▸ **Prompt**: Extract, without alteration, each line from the start of the listing to the line bearing "else Raise ValueError.".

▸ **Material provided**:
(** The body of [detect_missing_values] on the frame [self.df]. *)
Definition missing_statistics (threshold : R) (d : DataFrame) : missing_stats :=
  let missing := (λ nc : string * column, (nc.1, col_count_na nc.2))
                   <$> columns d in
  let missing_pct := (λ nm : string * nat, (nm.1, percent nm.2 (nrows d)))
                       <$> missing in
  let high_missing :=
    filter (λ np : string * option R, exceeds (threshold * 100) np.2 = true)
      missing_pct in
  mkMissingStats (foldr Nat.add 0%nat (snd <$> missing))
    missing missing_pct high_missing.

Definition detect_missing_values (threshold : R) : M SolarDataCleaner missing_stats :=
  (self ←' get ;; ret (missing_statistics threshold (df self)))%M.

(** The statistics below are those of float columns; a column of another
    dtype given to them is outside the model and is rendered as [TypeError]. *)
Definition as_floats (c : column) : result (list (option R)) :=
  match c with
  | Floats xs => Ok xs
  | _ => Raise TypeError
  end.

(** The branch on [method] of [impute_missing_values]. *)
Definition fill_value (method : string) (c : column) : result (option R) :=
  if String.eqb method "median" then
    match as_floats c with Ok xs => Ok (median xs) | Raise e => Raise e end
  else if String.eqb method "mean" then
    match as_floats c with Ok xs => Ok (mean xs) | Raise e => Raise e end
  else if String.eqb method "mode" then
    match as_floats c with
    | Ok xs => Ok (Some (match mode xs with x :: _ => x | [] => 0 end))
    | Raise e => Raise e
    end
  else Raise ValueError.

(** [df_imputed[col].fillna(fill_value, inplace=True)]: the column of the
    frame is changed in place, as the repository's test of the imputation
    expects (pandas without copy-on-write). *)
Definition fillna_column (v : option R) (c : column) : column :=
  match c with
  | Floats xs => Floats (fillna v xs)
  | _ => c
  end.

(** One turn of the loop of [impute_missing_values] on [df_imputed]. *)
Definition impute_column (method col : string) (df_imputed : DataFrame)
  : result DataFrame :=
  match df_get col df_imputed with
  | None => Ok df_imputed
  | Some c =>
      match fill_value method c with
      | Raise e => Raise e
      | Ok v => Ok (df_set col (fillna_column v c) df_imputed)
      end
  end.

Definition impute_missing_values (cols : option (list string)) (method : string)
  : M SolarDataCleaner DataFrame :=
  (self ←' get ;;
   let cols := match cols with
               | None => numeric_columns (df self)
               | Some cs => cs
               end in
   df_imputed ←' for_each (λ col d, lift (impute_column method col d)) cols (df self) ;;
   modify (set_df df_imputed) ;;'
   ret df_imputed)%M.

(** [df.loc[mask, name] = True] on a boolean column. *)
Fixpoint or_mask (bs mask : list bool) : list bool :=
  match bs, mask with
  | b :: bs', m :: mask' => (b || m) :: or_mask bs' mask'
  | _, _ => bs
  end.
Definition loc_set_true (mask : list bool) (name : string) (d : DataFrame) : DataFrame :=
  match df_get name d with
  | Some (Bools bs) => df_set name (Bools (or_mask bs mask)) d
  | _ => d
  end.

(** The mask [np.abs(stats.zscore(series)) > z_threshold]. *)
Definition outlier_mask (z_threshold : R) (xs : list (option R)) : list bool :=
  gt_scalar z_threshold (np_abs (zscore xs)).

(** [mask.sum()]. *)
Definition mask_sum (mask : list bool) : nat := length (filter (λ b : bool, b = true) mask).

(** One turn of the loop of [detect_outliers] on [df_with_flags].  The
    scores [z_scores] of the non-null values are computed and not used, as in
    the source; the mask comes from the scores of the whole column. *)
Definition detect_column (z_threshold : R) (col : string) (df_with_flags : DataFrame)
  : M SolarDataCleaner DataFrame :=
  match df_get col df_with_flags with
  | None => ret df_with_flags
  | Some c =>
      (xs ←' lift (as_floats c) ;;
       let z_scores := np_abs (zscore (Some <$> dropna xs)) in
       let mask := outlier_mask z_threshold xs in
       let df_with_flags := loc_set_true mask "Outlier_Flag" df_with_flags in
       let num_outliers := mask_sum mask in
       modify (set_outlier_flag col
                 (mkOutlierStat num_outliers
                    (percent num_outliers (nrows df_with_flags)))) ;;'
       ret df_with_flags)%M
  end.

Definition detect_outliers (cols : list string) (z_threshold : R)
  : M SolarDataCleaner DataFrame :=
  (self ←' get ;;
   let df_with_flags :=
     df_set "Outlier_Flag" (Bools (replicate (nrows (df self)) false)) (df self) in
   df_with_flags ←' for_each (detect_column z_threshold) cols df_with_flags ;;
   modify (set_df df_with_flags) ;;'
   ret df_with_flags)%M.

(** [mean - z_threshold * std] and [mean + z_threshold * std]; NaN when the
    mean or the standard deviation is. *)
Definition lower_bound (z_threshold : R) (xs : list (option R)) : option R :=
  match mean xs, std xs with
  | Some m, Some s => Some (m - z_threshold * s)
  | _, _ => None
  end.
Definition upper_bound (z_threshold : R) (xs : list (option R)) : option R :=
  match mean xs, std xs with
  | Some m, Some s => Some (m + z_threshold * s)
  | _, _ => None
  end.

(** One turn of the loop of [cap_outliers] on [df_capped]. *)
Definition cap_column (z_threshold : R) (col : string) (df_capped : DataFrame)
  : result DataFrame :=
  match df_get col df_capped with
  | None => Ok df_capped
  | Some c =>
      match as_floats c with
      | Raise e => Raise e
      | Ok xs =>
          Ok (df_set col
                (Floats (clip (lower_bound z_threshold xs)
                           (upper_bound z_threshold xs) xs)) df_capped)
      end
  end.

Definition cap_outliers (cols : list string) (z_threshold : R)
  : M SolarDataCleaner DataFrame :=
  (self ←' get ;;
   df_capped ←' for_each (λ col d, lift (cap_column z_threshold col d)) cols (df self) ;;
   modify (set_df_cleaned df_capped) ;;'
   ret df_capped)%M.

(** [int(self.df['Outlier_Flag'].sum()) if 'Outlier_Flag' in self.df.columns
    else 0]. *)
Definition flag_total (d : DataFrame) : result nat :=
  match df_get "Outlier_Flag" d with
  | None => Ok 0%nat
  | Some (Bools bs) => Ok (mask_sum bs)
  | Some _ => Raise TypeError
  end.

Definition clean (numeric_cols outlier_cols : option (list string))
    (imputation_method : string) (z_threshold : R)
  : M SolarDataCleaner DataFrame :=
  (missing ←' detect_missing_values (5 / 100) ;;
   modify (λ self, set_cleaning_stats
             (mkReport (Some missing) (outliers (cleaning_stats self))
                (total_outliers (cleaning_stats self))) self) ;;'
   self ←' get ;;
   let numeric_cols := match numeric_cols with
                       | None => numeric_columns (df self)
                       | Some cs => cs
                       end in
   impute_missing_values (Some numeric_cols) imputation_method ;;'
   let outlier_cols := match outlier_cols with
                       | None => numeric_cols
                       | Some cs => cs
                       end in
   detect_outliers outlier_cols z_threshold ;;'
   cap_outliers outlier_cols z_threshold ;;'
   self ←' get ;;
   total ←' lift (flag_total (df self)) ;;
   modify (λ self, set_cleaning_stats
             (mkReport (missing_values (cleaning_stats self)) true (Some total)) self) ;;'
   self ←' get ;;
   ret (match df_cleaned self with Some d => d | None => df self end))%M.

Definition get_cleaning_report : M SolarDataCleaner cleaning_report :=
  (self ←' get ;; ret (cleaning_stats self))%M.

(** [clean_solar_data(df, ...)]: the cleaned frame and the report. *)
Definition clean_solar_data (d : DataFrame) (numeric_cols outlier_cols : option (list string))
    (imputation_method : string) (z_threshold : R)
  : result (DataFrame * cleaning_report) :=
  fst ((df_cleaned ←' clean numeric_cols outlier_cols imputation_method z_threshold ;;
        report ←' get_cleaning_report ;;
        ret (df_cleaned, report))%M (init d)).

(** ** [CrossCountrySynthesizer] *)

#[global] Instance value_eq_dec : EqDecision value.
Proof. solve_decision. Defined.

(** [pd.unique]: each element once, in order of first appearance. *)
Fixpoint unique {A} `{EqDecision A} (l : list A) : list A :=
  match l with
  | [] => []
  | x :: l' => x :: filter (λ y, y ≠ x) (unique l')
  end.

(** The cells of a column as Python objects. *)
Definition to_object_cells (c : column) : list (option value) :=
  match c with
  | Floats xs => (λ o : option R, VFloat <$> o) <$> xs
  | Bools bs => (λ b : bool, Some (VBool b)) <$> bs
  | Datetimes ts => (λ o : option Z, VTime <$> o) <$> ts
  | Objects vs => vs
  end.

▸ **Final answer**:
(** The body of [detect_missing_values] on the frame [self.df]. *)
Definition missing_statistics (threshold : R) (d : DataFrame) : missing_stats :=
  let missing := (λ nc : string * column, (nc.1, col_count_na nc.2))
                   <$> columns d in
  let missing_pct := (λ nm : string * nat, (nm.1, percent nm.2 (nrows d)))
                       <$> missing in
  let high_missing :=
    filter (λ np : string * option R, exceeds (threshold * 100) np.2 = true)
      missing_pct in
  mkMissingStats (foldr Nat.add 0%nat (snd <$> missing))
    missing missing_pct high_missing.

Definition detect_missing_values (threshold : R) : M SolarDataCleaner missing_stats :=
  (self ←' get ;; ret (missing_statistics threshold (df self)))%M.

(** The statistics below are those of float columns; a column of another
    dtype given to them is outside the model and is rendered as [TypeError]. *)
Definition as_floats (c : column) : result (list (option R)) :=
  match c with
  | Floats xs => Ok xs
  | _ => Raise TypeError
  end.

(** The branch on [method] of [impute_missing_values]. *)
Definition fill_value (method : string) (c : column) : result (option R) :=
  if String.eqb method "median" then
    match as_floats c with Ok xs => Ok (median xs) | Raise e => Raise e end
  else if String.eqb method "mean" then
    match as_floats c with Ok xs => Ok (mean xs) | Raise e => Raise e end
  else if String.eqb method "mode" then
    match as_floats c with
    | Ok xs => Ok (Some (match mode xs with x :: _ => x | [] => 0 end))
    | Raise e => Raise e
    end
  else Raise ValueError.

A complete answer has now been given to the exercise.